If oil does rise above $50 and stay there, all eyes will turn to the US to see how its shale industry will respond. A revolution in US oil production started in 2010, as companies worked out how to use the techniques of horizontal drilling and hydraulic fracturing, or “fracking”, already applied with great effect on gas reserves, to extract crude as well.

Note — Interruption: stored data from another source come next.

(** ** Witnesses *)

(** A connected transmitter with a ring of four packets that starts at 65535, and
    a peer with room for four packets; then three bytes written, flushed and
    sent. *)
Definition tx_demo_connected : option Transmitter :=
  t ← Transmitter_new 2 (replicate 250 0) 0;
  t ← Transmitter_init t 7 65535;
  Some (Transmitter_setConnected 4 false t).

Lemma tx_demo_connected_ok :
  ∃ t, tx_demo_connected = Some t ∧ tx_inv t 65535 65535 65539 65535
       ∧ tx_state t = TkConnected ∧ tx_end_of_stream t = false ∧ tx_control_bit t = false.
Proof.
  unfold tx_demo_connected.
  destruct (tx_new_spec 2 (replicate 250 0) 0 0) as (t1 & Hn & Hinv1 & _); [done|done|].
  rewrite (bind_step _ _ _ Hn).
  destruct (tx_init_spec t1 _ _ _ 7 65535 (ti_wf _ _ _ _ _ Hinv1)) as (t2 & Hi & Hinv2 & Hst & He & _).
  change 65535 with (u16 65535) at 1. rewrite (bind_step _ _ _ Hi).
  eexists. split; [done|]. split; [|done].
  by apply (tx_setConnected_spec t2 65535 65535 65535 65535 4 false).
Qed.

Lemma tx_demo_connected_opened t : tx_demo_connected = Some t → tx_opened t.
Proof.
  unfold tx_demo_connected. destruct (Transmitter_new 2 (replicate 250 0) 0) as [ta|] eqn:Ea; [|done].
  cbn [mbind option_bind]. destruct (Transmitter_init ta 7 65535) as [tb|] eqn:Eb; [|done]. intros [= <-].
  apply (tx_opened_next tb (EvSetConnected 4 false)); [|cbn; split; [|lia]|done|done].
  - apply (tx_opened_next ta (EvInit 7 65535)); [|done|done|done]. by apply (tx_opened_start 2 (replicate 250 0) 0).
  - revert Eb. unfold Transmitter_init. intros Hi. inv_bind Hi. by injection Hi as <-.
Qed.

#[local] Opaque tx_demo_connected.

Lemma Transmitter_tryWrite_appends_witness :
  ∃ t t' n ready E', tx_demo_connected = Some t
    ∧ Transmitter_tryWrite t [1; 2; 3] = Some (n, ready, t')
    ∧ tx_stream t' 65535 E' = take (Z.to_nat n) [1; 2; 3]
    ∧ option_map fst (tx_demo_connected ≫= λ t, Transmitter_tryWrite t [1; 2; 3])
      = Some (3, false).
Proof.
  destruct tx_demo_connected_ok as (t & Ht & Hinv & Hst & He & _).
  destruct (Transmitter_tryWrite_appends t _ _ _ _ [1; 2; 3] Hinv)
    as (n & ready & t' & E' & Hw & _ & _ & Hres).
  rewrite decide_True in Hres by (split; [by right|done]). destruct Hres as (Hs & _).
  exists t, t', n, ready, E'. split; [done|]. split; [done|]. split; [exact Hs|].
  vm_compute. reflexivity.
Defined.

Lemma Transmitter_safe_witness :
  ∃ t, tx_demo_connected = Some t
       ∧ ∃ t', tx_exec t (EvWrite [1; 2; 3]) = Some t' ∧ tx_reachable t'.
Proof.
  destruct tx_demo_connected_ok as (t & Ht & _). exists t. split; [done|].
  assert (Hr : tx_reachable t).
  { with_strategy transparent [tx_demo_connected] unfold tx_demo_connected in Ht.
    inv_bind Ht. injection Ht as <-.
    apply (tx_next t1 (EvSetConnected 4 false)); [|cbn; split; [|lia]|done].
    - apply (tx_next t0 (EvInit 7 65535)); [|done|done].
      by apply (tx_start 2 (replicate 250 0) 0).
    - revert E0. unfold Transmitter_init. intros E0. inv_bind E0. by injection E0 as <-. }
  destruct (Transmitter_safe t Hr) as [_ Hnext]. by apply (Hnext (EvWrite [1; 2; 3])).
Defined.

Definition tx_demo_flushed : option Transmitter :=
  t ← tx_demo_connected;
  '(_, _, t) ← Transmitter_tryWrite t [1; 2; 3];
  '(_, t) ← Transmitter_flush t;
  Some t.

Definition tx_demo_sent : option Transmitter :=
  t ← tx_demo_flushed; '(_, _, t) ← Transmitter_send t 1000 5 0; Some t.

(** Reads a fact of a state that is known to exist off the computation. *)
Lemma demo_fact {A} (d : option Transmitter) (f : Transmitter → A) t v :
  d = Some t → option_map f d = Some v → f t = v.
Proof. by intros -> [= <-]. Qed.

Lemma tx_demo_flushed_ok :
  ∃ t, tx_demo_flushed = Some t ∧ tx_inv t 65535 65536 65539 65535
       ∧ tx_labelled t 65535 65536.
Proof.
  destruct tx_demo_connected_ok as (t & Ht & Hinv & Hst & He & _).
  destruct (tx_tryWrite_spec t _ _ _ _ [1; 2; 3] Hinv) as (n & r & t1 & E1 & Hw & _ & Hinv1 & Hres).
  rewrite decide_True in Hres by (split; [by right|done]). destruct Hres as [W _].
  destruct (tx_flush_spec t1 _ _ _ _ Hinv1) as (r2 & t2 & Hf & Hinv2 & HK & _).
  assert (Hd : tx_demo_flushed = Some t2).
  { unfold tx_demo_flushed. by rewrite (bind_step _ _ _ Ht), (bind_step _ _ _ Hw), (bind_step _ _ _ Hf). }
  assert (E1 = 65536) as ->.
  { assert (Hend : rb_end (tx_out_ring t2) = 0)
      by (apply (demo_fact _ (λ t, rb_end (tx_out_ring t)) _ _ Hd); vm_compute; reflexivity).
    pose proof (tw_ring _ _ _ _ (ti_wf _ _ _ _ _ Hinv2)) as Hr.
    rewrite (ra_end _ _ _ Hr) in Hend. pose proof (ring_size_bounds _ _ _ Hr). wrap_lia. }
  exists t2. split; [done|]. split; [done|].
  eapply tx_labelled_kept; [apply Hinv1|done|].
  eapply (tx_wrote_labelled t); [apply Hinv|done|done|]. intros p b Hp. lia.
Qed.

Lemma tx_demo_flushed_opened t : tx_demo_flushed = Some t → tx_opened t.
Proof.
  unfold tx_demo_flushed. destruct tx_demo_connected as [ta|] eqn:Ea; [|done]. cbn [mbind option_bind].
  destruct (Transmitter_tryWrite ta [1; 2; 3]) as [[[n r] tc]|] eqn:Ec; [|done]. cbn [mbind option_bind].
  destruct (Transmitter_flush tc) as [[r2 td]|] eqn:Ed; [|done]. intros [= <-].
  apply (tx_opened_next tc EvFlush); [|done|done|by cbn [tx_exec]; rewrite Ed].
  apply (tx_opened_next ta (EvWrite [1; 2; 3])); [by apply tx_demo_connected_opened|done|done|].
  cbn [tx_exec]. by rewrite Ec.
Qed.

#[local] Opaque tx_demo_flushed.

Lemma Transmitter_send_packet_witness :
  ∃ t packet next' t' B E, tx_demo_flushed = Some t
    ∧ Transmitter_send t 1000 5 0 = Some (packet, next', t')
    ∧ tx_stream t' B E = tx_stream t B E
    ∧ option_map (λ r, r.1.1) (tx_demo_flushed ≫= λ t, Transmitter_send t 1000 5 0)
      = Some [15; 255; 1; 2; 3].
Proof.
  destruct tx_demo_flushed_ok as (t & Ht & _).
  destruct (Transmitter_send_packet t 1000 5 0 (tx_demo_flushed_opened t Ht) ltac:(cbn; lia))
    as (B & E & H & F & packet & next' & t' & F' & _ & Hs & _ & Hstr & _).
  exists t, packet, next', t', B, E. do 3 (split; [done|]). vm_compute. reflexivity.
Defined.

Lemma Transmitter_send_progress_witness :
  ∃ t packet t', tx_demo_flushed = Some t
    ∧ Transmitter_send t 1000 5 77 = Some (packet, 0, t') ∧ packet ≠ [].
Proof.
  destruct tx_demo_flushed_ok as (t & Ht & Hinv & _).
  destruct (Transmitter_send_progress t _ _ _ _ 1000 5 77 65535 Hinv) as (packet & t' & ? & ?).
  - apply (demo_fact _ tx_state _ _ Ht). vm_compute. reflexivity.
  - cbn; lia.
  - cbn; lia.
  - split; [lia|]. split; [lia|]. split; [intros; lia|].
    destruct (tx_slot_lookup _ _ _ _ (ti_wf _ _ _ _ _ Hinv) 65535) as (b & Hb & _).
    pose proof (demo_fact _ (λ t, (λ b, (ob_acked b, ob_flushed b, ob_finished b))
      <$> (tx_out_buffers t !! tx_slot t 65535)) t _ Ht
      ltac:(vm_compute; reflexivity)) as Hf.
    cbn in Hf. rewrite Hb in Hf. injection Hf as Ha Hfl Hfin. exists b. rewrite Ha, Hfl, Hfin. done.
  - by exists t, packet, t'.
Defined.

Lemma tx_demo_sent_ok :
  ∃ t F, tx_demo_sent = Some t ∧ tx_inv t 65535 65536 65539 F ∧ tx_was_sent t 65535
         ∧ tx_state t = TkConnected ∧ tx_control_bit t = false
         ∧ tx_has_pending_eof t = false ∧ tx_end_of_stream t = false.
Proof.
  destruct tx_demo_flushed_ok as (t & Ht & Hinv & _).
  destruct (tx_send_spec t _ _ _ _ 1000 5 0 Hinv ltac:(cbn; lia))
    as (packet & next' & t' & F' & Hs & Hinv' & _).
  assert (Hd : tx_demo_sent = Some t').
  { unfold tx_demo_sent. by rewrite (bind_step _ _ _ Ht), (bind_step _ _ _ Hs). }
  exists t', F'. split; [done|]. split; [done|]. split.
  - intros b Hb. pose proof (demo_fact _ (λ t, ob_send_counter
      <$> (tx_out_buffers t !! tx_slot t 65535)) t' _ Hd ltac:(vm_compute; reflexivity)) as Hf.
    cbn in Hf. rewrite Hb in Hf. injection Hf as ->. lia.
  - pose proof (demo_fact _ (λ t, (tx_state t, tx_control_bit t, tx_has_pending_eof t,
      tx_end_of_stream t)) t' _ Hd ltac:(vm_compute; reflexivity)) as Hf.
    injection Hf as Hf1 Hf2 Hf3 Hf4. auto.
Qed.

#[local] Opaque tx_demo_sent.

Lemma Transmitter_ack_bogus_witness :
  ∃ t, tx_demo_sent = Some t ∧ Transmitter_ack t false 0 [] = Some (false, t)
       ∧ Transmitter_ack t true 5 [] = Some (false, t).
Proof.
  destruct tx_demo_sent_ok as (t & F & Ht & Hinv & _ & Hst & Hcb & _).
  exists t. split; [done|]. split.
  - apply (Transmitter_ack_bogus t _ _ _ _ 0 [] false Hinv); [lia|]. right. left. done.
  - apply (Transmitter_ack_bogus t _ _ _ _ 5 [] true Hinv); [lia|]. right. right.
    exists 65541. split; [lia|reflexivity].
Defined.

In the early 2010s, rather like today, the world was hit by a series of disruptions to oil supplies, including the sanctions imposed on Iran over its nuclear programme and the civil war in Libya. Oil prices were high, generally more than $100 a barrel, but would have been much higher but for the US production boom, which added 4m barrels a day to supply over 2010-15.

The plunge in prices has blasted the fragile finances of the small and mid-sized companies that led the US shale revolution, and bankruptcies have been piling up. The number of rigs drilling horizontal wells in the US has dropped by more than three-quarters from its pre-crash peak in October 2014.

The producers, though, have made remarkable strides in cutting the costs and raising productivity, meaning that they can be financially viable at much lower crude prices than they needed before the slump.

If oil prices stay above $50 for any length of time — and even more if they stay above $60 — US producers will start putting rigs back to work.

EOG Resources, a Texas-based company that was one of the pioneers of shale oil production, said earlier this month that it could earn “triple-digit rates of return” with oil at $60, “and if history is any indication, we will continue to push the oil price needed for triple-digit returns even lower.”

The “frackers” kept a lid on oil prices in the first half of the decade and if their promises can be believed they will do the same in the second half as well.

For consumers, it is a reassuring prospect. Another oil price shock should be averted, unless global supplies are hit by much larger disruptions than the difficulties they face today. Any countries that need a much higher price to keep their fiscal balances sustainable, however, will have to think very hard about their future.